■ **Task to carry out**: Run through the records and show each line that includes the string "pose".

■ **Supplied material**:
Lemma core_start : Core d0.
Proof.
  pose proof (st_removed d0 Hd0) as E. constructor.
  - rewrite E. induction (all d0) as [|t l IH]; simpl; [done|]. rewrite bool_decide_eq_false_2 by set_solver. simpl. by constructor.
  - intros k k'. rewrite E. set_solver.
  - rewrite E. set_solver.
  - rewrite (st_sent d0 Hd0). set_solver.
Qed.

(** ** Emission *)

Lemma emit_leaf_spec d t :
  Core d -> Messages d -> t ∈ all d -> (forall k', ~ runs_after d.(graph) (task_key t) k') ->
  let d' := emit_leaf d t in
  Core d' /\ Messages d' /\ d'.(graph) = d.(graph) /\ d'.(removed) = d.(removed) /\ d.(sent) ⊆ d'.(sent)
  /\ (d.(tx) = None -> d' = d) /\ (d.(tx) <> None -> d'.(tx) <> None /\ task_key t ∈ d'.(sent)).
Proof.
  intros Hc Hm Ht Hleaf d'. subst d'. unfold emit_leaf. case_bool_decide as Hs; [split_and!; done|].
  unfold Messages in Hm. destruct (tx d) as [ms|] eqn:Etx;
    [|split_and!; try done; unfold Messages; by rewrite Etx].
  destruct Hm as (Hm1 & Hm2 & Hm3). pose proof Hc as [Hc1 Hc2 Hc3 Hc4].
  apply (core_elem d t Hc) in Ht as [Ht Hr]. split_and!; try done; [| |by apply union_subseteq_r|split; [done|by apply elem_of_union_l, elem_of_singleton]].
  - constructor; [exact Hc1|exact Hc2|exact Hc3|]. simpl. intros k [->%elem_of_singleton|Hk]%elem_of_union; [|by apply Hc4].
    split; [rewrite all_node_keys; by apply list_elem_of_fmap_2|]. intros k' Hk'.
    destruct (decide (k' ∈ d.(removed))); [done|]. exfalso. apply (Hleaf k'), Hc2. done.
  - unfold Messages. simpl. split_and!.
    + intros t' [Hin|[= ->]%list_elem_of_singleton]%elem_of_app; [apply Hm1 in Hin as [? ?]; split; [done|by apply elem_of_union_r]|].
      split; [done|by apply elem_of_union_l, elem_of_singleton].
    + rewrite omap_app, map_app. simpl. apply NoDup_app. split_and!; [done| |apply NoDup_singleton].
      intros k Hk ->%list_elem_of_singleton. apply list_elem_of_fmap in Hk as (t' & E & Hin).
      apply list_elem_of_omap in Hin as ([t''|] & Hin & [= ->]). apply Hm1 in Hin as [_ Hin]. congruence.
    + intros [Hn|Hn%list_elem_of_singleton]%elem_of_app; [by apply Hm3|done].
Qed.

Lemma emit_leaf_fold ls d :
  Core d -> Messages d -> (forall t, t ∈ ls -> t ∈ all d /\ forall k', ~ runs_after d.(graph) (task_key t) k') ->
  let d' := fold_left emit_leaf ls d in
  Core d' /\ Messages d' /\ d'.(graph) = d.(graph) /\ d'.(removed) = d.(removed) /\ d.(sent) ⊆ d'.(sent)
  /\ (d.(tx) = None -> d' = d) /\ (d.(tx) <> None -> d'.(tx) <> None /\ forall t, t ∈ ls -> task_key t ∈ d'.(sent)).
Proof.
  revert d. induction ls as [|t ls IH]; intros d Hc Hm Hls; simpl; [by split_and!; try done; split; [|intros ? ?%elem_of_nil]|].
  destruct (Hls t) as [Ht Hleaf]; [apply list_elem_of_here|].
  destruct (emit_leaf_spec d t Hc Hm Ht Hleaf) as (Hc1 & Hm1 & Eg & Er & Hsub & Hnone & Hsome).
  destruct (IH (emit_leaf d t) Hc1 Hm1) as (Hc2 & Hm2 & Eg2 & Er2 & Hsub2 & Hnone2 & Hsome2).
  { unfold all. rewrite Eg. intros t' Ht'. apply Hls. by apply list_elem_of_further. }
  split_and!; [done|done|congruence|congruence|by etrans| |].
  - intros Htx. rewrite Hnone2; [by apply Hnone|by rewrite Hnone].
  - intros Htx. destruct (Hsome Htx) as [Htx1 Hk]. destruct (Hsome2 Htx1) as [Htx2 Hall]. split; [done|].
    intros t' [->|Ht']%elem_of_cons; [by apply Hsub2|by apply Hall].
Qed.

Lemma emit_leaves_good d :
  Core d -> Messages d ->
  exists d', emit_leaves d = Some d' /\ Core d' /\ Messages d' /\ Settled d'
    /\ d'.(graph) = d.(graph) /\ d'.(removed) = d.(removed).
Proof.
  intros Hc Hm. pose proof (core_NoDup d Hc) as Hn.
  assert (forall t, t ∈ leaves d.(graph) -> t ∈ all d /\ forall k', ~ runs_after d.(graph) (task_key t) k') as Hls.
  { intros t (i & Hi & Ht)%elem_of_leaves. destruct (external_leaf _ i Hn Hi) as (t' & Ht' & Hleaf).
    assert (t' = t) as -> by congruence. split; [by eapply list_elem_of_lookup_2|done]. }
  destruct (emit_leaf_fold _ d Hc Hm Hls) as (Hc' & Hm' & Eg & Er & _ & Hnone & Hsome). unfold emit_leaves.
  set (d' := fold_left emit_leaf (leaves (graph d)) d) in *.
  assert (all d' = all d) as Eall by (unfold all; by rewrite Eg).
  destruct (is_empty d') eqn:Eempty.
  - apply Nat.eqb_eq in Eempty. assert (all d' = []) as Hall by (by apply nil_length_inv).
    eexists. split; [done|]. simpl. split_and!; [by destruct Hc'| | |done|done].
    + unfold Messages in *. simpl. destruct (tx d') as [ms|]; simpl; [|done]. destruct Hm' as (H1 & H2 & H3).
      split_and!; [|by rewrite omap_app, app_nil_r|done]. intros t [Hin|Hin%list_elem_of_singleton]%elem_of_app; [by apply H1|done].
    + unfold Settled. simpl. destruct (tx d') as [ms|]; simpl; [|done]. split; [|intros _; set_solver].
      intros k Hk. rewrite all_node_keys, Hall in Hk. by apply elem_of_nil in Hk.
  - apply Nat.eqb_neq in Eempty. rewrite Eg in Eempty. destruct (acyclic_leaf d.(graph) (core_acyclic d Hc) Eempty) as [i Hi].
    destruct (external_leaf _ i Hn Hi) as (t & Ht & _).
    assert (t ∈ leaves (graph d)) as Hin by (apply elem_of_leaves; by exists i).
    destruct (leaves (graph d)) as [|t0 ls] eqn:Els; [by apply elem_of_nil in Hin|]. cbn [andb].
    exists d'. split_and!; try done. unfold Settled. destruct (tx d') as [ms|] eqn:Etx; [|done].
    destruct (tx d) as [ms0|] eqn:Etx0; [|rewrite (Hnone eq_refl) in Etx; congruence].
    destruct Hsome as [_ Hsome]; [done|]. split.
    + rewrite Eg. intros k Hk Hleaf. destruct (leaf_external _ k Hk Hleaf) as (j & t' & Hj & Ht' & <-).
      apply Hsome. rewrite <- Els. apply elem_of_leaves. by exists j.
    + intros Hall. exfalso. apply Eempty. unfold node_count. change (dg_nodes (graph d)) with (all d). by rewrite <- Eall, Hall.
Qed.

(** ** Removal *)

Lemma present_remove (l : list (Task R)) (t : Task R) (s : gset TaskKey) :
  NoDup (map task_key l) -> t ∈ l -> task_key t ∉ s ->
  List.filter (fun t => negb (bool_decide (task_key t ∈ s))) l
  ≡ₚ t :: List.filter (fun t' => negb (bool_decide (task_key t' ∈ {[task_key t]} ∪ s))) l.
Proof.
  intros Hn Hin Hs. induction l as [|u l IH]; [by apply elem_of_nil in Hin|]. cbn [List.filter map] in *.
  apply NoDup_cons in Hn as [Hu Hn]. apply elem_of_cons in Hin as [<-|Hin].
  - rewrite bool_decide_eq_false_2, bool_decide_eq_true_2; [|by apply elem_of_union_l, elem_of_singleton|done].
    cbn [negb]. constructor. match goal with |- ?a ≡ₚ ?b => assert (a = b) as ->; [|done] end.
    apply List.filter_ext_in. intros v Hv. f_equal. apply bool_decide_ext.
    rewrite elem_of_union, elem_of_singleton. split; [by right|]. intros [E|?]; [|done].
    exfalso. apply Hu, list_elem_of_fmap. exists v. split; [done|by apply list_elem_of_In].
  - rewrite (bool_decide_ext (task_key u ∈ {[task_key t]} ∪ s) (task_key u ∈ s)).
    + destruct (negb _); [rewrite IH by done; constructor|by apply IH].
    + rewrite elem_of_union, elem_of_singleton. split; [|by right]. intros [E|?]; [|done].
      exfalso. apply Hu, list_elem_of_fmap. exists t. split; [congruence|done].
Qed.

Lemma task_eq_refl (t : Task R) : task_eq t t = true.
Proof. unfold task_eq. by rewrite !bool_decide_eq_true_2. Qed.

■ **Written answer**:
  pose proof (st_removed d0 Hd0) as E. constructor.
  destruct Hm as (Hm1 & Hm2 & Hm3). pose proof Hc as [Hc1 Hc2 Hc3 Hc4].
  intros Hc Hm. pose proof (core_NoDup d Hc) as Hn.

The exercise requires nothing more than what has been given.